Reasons for Recommendation
The recommended columns can be used as the sort key for the table
The selected columns frequently appear in filter statements. Setting these columns as the sort key for the table can speed up query execution.
How to Enable
- You can set the property on the workspace, which will analyze all tables under the workspace
ALTER WORKSPACE workspace_name SET properties (auto_index='day[,150,5,100]');
For example:
ALTER WORKSPACE quick_start SET properties (auto_index='day');
ALTER WORKSPACE quick_start SET properties (auto_index='day,150,5,100');
--The first parameter is required, specifying whether to collect daily or monthly. Monthly collection is done on the 1st of each month at 6 PM.
--The second parameter specifies the duration of jobs to be used (in minutes), default is 150.
--The third parameter specifies how many times a job needs to be repeated to be used, default is 5.
--The fourth parameter specifies the maximum number of jobs used per column, default is 100.

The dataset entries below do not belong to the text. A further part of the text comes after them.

(* ===== verification/BackupWitness.v ===== *)
(** * The backup and job properties on concrete runs

    A catalog under [/b] beside a database in [/d]; a database file is valid
    when its text starts with [DB]. *)

From S2P Require Import Prelude PyStr PyText Sha256 Domain DateTime PyNum PyRepr Sql Store Transactions Port StoreProps SearchProps FileSystem.
From S2P Require Import Backups BackupProps RestoreProps Snapshots SnapshotProps Embedding EmbeddingProps Backfill GitLog Jobs.
From S2P Require Import Maintenance JobProps.
Local Open Scope Z_scope.
#[local] Existing Instance substring_fts.
#[local] Existing Instance toy_port.

Definition toy_db (s : string) : option image :=
  if starts_with "DB" s then Some (mkImage (Some "ok") (Some "ok") false (Some (5, ["p"], 3, 2)))%string else None.
Definition children (f : fs) (d : path) : list string :=
  omap (λ kv : path * node, if bool_decide (parent kv.1 = d) then Some (path_name kv.1) else None) (map_to_list f).
Definition toy_catalog : catalog := mkCatalog ["b"%string] true true ["d"; "oc.db"]%string.
Definition toy_files : fs := list_to_map
  [(["b"], Dir); (["d"], Dir); (["d"; "oc.db"], File (Bytes "DB live"))]%string.

Definition second (n : Z) : Z := 63839761445 * SECOND + n * SECOND.
Definition toy_env (n : Z) (token : string) : snapshot_env :=
  mkEnv (Ok 7) (10 ^ 9) (Ok ("DB " +:+ token)%string) (second n) token (second n + 1).
(** The clean-up of the temporary manifest fails. *)
Definition toy_world : world := mkWorld toy_files [] [false; false; false; false; false; false; false] false.

Lemma create_publishes_last_witness :
  match create toy_db toy_catalog "auto" (toy_env 0 "0123456789ab") toy_world with
  | (w', Ok meta) => (verify toy_db toy_catalog "auto:20240102T030405000000Z-0123456789ab" (mkWorld (files w') [] [] false)).2
      = Ok (dict_set "verified" (JBool true) (sort_by key_leb meta))
  | _ => False
  end.
Proof.
  destruct (create_publishes_last toy_db toy_catalog "auto" (toy_env 0 "0123456789ab") toy_world)
    as (w'&r&new&H&_&_&_&Hr).
  - left.
  - vm_compute. reflexivity.
  - reflexivity.
  - vm_compute. reflexivity.
  - assert (Hok : match create toy_db toy_catalog "auto" (toy_env 0 "0123456789ab") toy_world with (_, Ok _) => True | _ => False end)
      by (vm_compute; exact I).
    rewrite H in Hok |- *. destruct r as [meta|x]; [|exact Hok].
    exact (Hr (mkWorld (files w') [] [] false) eq_refl eq_refl).
Defined.

Definition with_snapshot : world :=
  let w := (create toy_db toy_catalog "auto" (toy_env 0 "0123456789ab") toy_world).1 in mkWorld (files w) [] [] false.
Definition toy_id : string := "auto:20240102T030405000000Z-0123456789ab".
Definition live : identity := mkIdentity 5 ["p"; "q"]%string "" 9.

Lemma restore_stages_verified_witness :
  match restore_stage toy_db children toy_catalog live toy_id (10 ^ 9) "t1" "s1" with_snapshot with
  | (w', Ok (final, _)) => files w' !! final = Some (File (Bytes "DB 0123456789ab"))
  | _ => False
  end.
Proof.
  destruct (restore_stages_verified toy_db children toy_catalog live toy_id (10 ^ 9) "t1" "s1" with_snapshot
    ["b"; "auto"; "openchronicle-20240102T030405000000Z-0123456789ab.db"]%string
    ["b"; "auto"; "openchronicle-20240102T030405000000Z-0123456789ab.json"]%string) as (w'&r&new&H&_&_&_&Hr).
  - vm_compute. reflexivity.
  - reflexivity.
  - assert (Hok : match restore_stage toy_db children toy_catalog live toy_id (10 ^ 9) "t1" "s1" with_snapshot with (_, Ok _) => True | _ => False end)
      by (vm_compute; exact I).
    rewrite H in Hok |- *. destruct r as [[final actual]|x]; [|exact Hok].
    destruct Hr as (_&s&(data&ins&Hs&_)&_&Hf). rewrite Hf. do 3 f_equal.
    assert (Hb : files with_snapshot !! ["b"; "auto"; "openchronicle-20240102T030405000000Z-0123456789ab.db"]%string
      = Some (File (Bytes "DB 0123456789ab"))) by (vm_compute; reflexivity).
    rewrite Hb in Hs. injection Hs as <-. reflexivity.
Defined.

(** ** Retention and the push *)

Definition snap (name : string) : list (path * node) :=
  [(["b"; "auto"; name +:+ ".db"], File (Bytes "DB")); (["b"; "auto"; name +:+ ".json"], File (Doc JNull))]%string.
Definition names : list string :=
  ["openchronicle-20240101T000000000000Z-a"; "openchronicle-20240102T000000000000Z-b"; "openchronicle-20240102T010000000000Z-c";
   "openchronicle-20240102T020000000000Z-d"; "openchronicle-20240102T030000000000Z-e"]%string.
Definition full_files : fs := list_to_map ((["b"; "auto"]%string, Dir) :: concat (map snap names)).
Definition stamp_mtime (f : fs) (p : path) : result exn Z := match snapshot_stamp p with Some t => Ok t | None => Raise OSError end.
Definition auto_dir : path := ["b"; "auto"]%string.
Definition full_world : world := mkWorld full_files [] [] false.

(** With two kept, the newest two and the newest of the day before survive. *)
Lemma retention_keeps_witness :
  files (retention_prune children stamp_mtime auto_dir 2 full_world).1 !! ["b"; "auto"; "openchronicle-20240101T000000000000Z-a.db"]%string
    = Some (File (Bytes "DB")) ∧
  files (retention_prune children stamp_mtime auto_dir 2 full_world).1 !! ["b"; "auto"; "openchronicle-20240102T010000000000Z-c.db"]%string = None.
Proof.
  destruct (retention_keeps children stamp_mtime auto_dir 2 full_world) as (w'&r&new&H&_&Hr).
  - apply (bool_decide_unpack _). vm_compute. reflexivity.
  - rewrite H. cbn [fst].
    assert (∃ l, with_mtimes stamp_mtime (files full_world) (published_in children (files full_world) auto_dir) = Ok l ∧
      sort_by later_first l = map (λ n, (default 0 (snapshot_stamp ["b"; "auto"; n +:+ ".db"]), ["b"; "auto"; n +:+ ".db"]))%string (rev names))
      as (l&Hl&Hs) by (eexists; split; vm_compute; reflexivity).
    rewrite Hl in Hr. cbv zeta in Hr. rewrite Hs in Hr. destruct Hr as (_&Hall&Hgone).
    apply Forall_cons in Hall as [[_ Hkeep] _]. split.
    + match goal with |- files w' !! ?p = _ =>
        destruct (Hkeep (map (λ n, (default 0 (snapshot_stamp ["b"; "auto"; n +:+ ".db"]), ["b"; "auto"; n +:+ ".db"]))%string (rev (tail names)))
          (default 0 (snapshot_stamp p)) p []) as [E _] end.
      * vm_compute. reflexivity.
      * right. split; [apply (bool_decide_unpack _)|apply Nat.ltb_lt]; vm_compute; reflexivity.
      * rewrite E. vm_compute. reflexivity.
    + apply Hgone.
      * reflexivity.
      * intros p Hp. assert (Hf : forallb (λ p, match full_files !! p with Some (File _) => true | _ => false end)
          (map (λ n, ["b"; "auto"; n +:+ ".db"])%string (rev names)) = true) by (vm_compute; reflexivity).
        rewrite forallb_forall in Hf. rewrite map_map in Hp. apply list_elem_of_In, Hf in Hp. cbn [files full_world].
        destruct (full_files !! p) as [[]|]; try discriminate Hp. split; [by eexists|discriminate].
      * apply (bool_decide_unpack _). vm_compute. reflexivity.
      * apply (bool_decide_unpack _). vm_compute. reflexivity.
Defined.

Lemma push_selection_witness :
  (["b"; "auto"; "openchronicle-20240101T000000000000Z-a.db"] ∈ select_for_push (published_snapshots children full_files auto_dir))%string ∧
  length (select_for_push (published_snapshots children full_files auto_dir)) = 4%nat.
Proof.
  split; [|vm_compute; reflexivity].
  destruct (push_selection children full_files auto_dir) as (_&_&_&_&H).
  - apply (bool_decide_unpack _). vm_compute. reflexivity.
  - match goal with |- ?p ∈ _ => apply (H [] (default 0 (snapshot_stamp p)) p
      (map (λ n, (default 0 (snapshot_stamp ["b"; "auto"; n +:+ ".db"]), ["b"; "auto"; n +:+ ".db"]))%string (tail names))) end.
    + vm_compute. reflexivity.
    + right. split; [apply (bool_decide_unpack _)|apply Nat.ltb_lt]; vm_compute; reflexivity.
Defined.

(** ** Jobs *)

Definition cloud_env : env := list_to_map
  [("OC_CLOUD_REMOTE", " ocdrop:nas/oc/ "); ("OC_CLOUD_AGE_RECIPIENTS", "age1abc, ,age1def")]%string.
Definition quiet_child (past : list (list string)) (argv : list string) : result exn (Z * list ascii) := Ok (0, []).
Definition toy_container : container store nat := mkContainer (Some lone_service) with_snapshot false [].


Lemma backfill_verdict_witness :
  match (embedding_backfill clock toy_container).2 with
  | Ok v => last_success_at (record_outcome (returned v) (utc 7) (new_job "embedding_backfill" 60 true)).1 = Some (utc 7)
  | Raise _ => False
  end.
Proof.
  pose proof (@backfill_verdict store nat _ _ toy_port clock toy_container lone_service (new_job "embedding_backfill" 60 true) (utc 7)
    "" eq_refl) as H.
  assert (Hg : match (generate_missing clock None false lone_service).2 with Ok res => outcome res = "ok"%string | Raise _ => False end)
    by (vm_compute; reflexivity).
  assert (Hr : match (embedding_backfill clock toy_container).2 with Ok _ => True | Raise _ => False end) by (vm_compute; exact I).
  destruct (embedding_backfill clock toy_container) as [c' r]. destruct (generate_missing clock None false lone_service) as [sv' g].
  cbn [snd] in Hg, Hr |- *. destruct r as [v|e]; [|exact Hr]. destruct g as [res|e]; [|destruct Hg].
  destruct (record_outcome (returned v) (utc 7) (new_job "embedding_backfill" 60 true)) as [j' m].
  destruct H as (_&_&H). cbn [fst]. rewrite H, Hg. reflexivity.
Defined.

Automatically collects the top 10 tables used in filter statements for each schema
How to Query
SELECT * FROM information_schema.sortkey_candidates;
--The returned results are as follows:
instance_id,workspace_id,workspace_name,schema_id,schema_name,table_id,table_name,col,statement,ratio,insert_time,p_date
11111111111,855911111111,aaaaaaaaaaa,23671111111111,ddddddddd,84465111,aaaaaaaaaaa.ddddddddd.member,brandid,alter table aaaaaaaaaaa.ddddddddd.member set properties("hint.sort.columns"="brandid"), 2.21%,05:49.1,2024/11/7
11111111111,855911111111,aaaaaaaaaaa,23671111111111,ddddddddd,84465111,aaaaaaaaaa.ddddddddd.member,birthday,alter table aaaaaaaaaa.ddddddddd.member set properties("hint.sort.columns"="birthday"),0.01%,05:49.1,2024/11/7
11111111111,855911111111,aaaaaaaaaaa,23671111111111,ddddddddd,84465111,aaaaaaaaaaa.ddddddddd.member,id,alter table aaaaaaaaaaa.ddddddddd.member set properties("hint.sort.columns"="id"),0.01%,05:49.1,2024/11/7
--It can be seen that for the aaaaaaaaaaa.ddddddddd.member table, the improvement effect of brandid is the highest, so set it as the sortkey alter table aaaaaaaaaaa.ddddddddd.member set properties("hint.sort.columns"="brandid"), this setting will
The included columns are instance_id, workspace_id, workspace_name, schema_id, schema_name, table_id, table_name, col, statement, ratio, insert_time, p_date
. Among them:
p_date
is the partition column, formatted as yyyy-mm-dd.
insert_time
is the time when the collection results are inserted.
col
is the recommended column, currently a single column.
statement
is the SQL statement on how to set the recommended column as the sorting column.
ratio
is the estimated improvement effect, in percentage.
Usage Recommendations
It is recommended to use the analyze statement to collect stats for the table columns, which will improve the accuracy of the recommendations.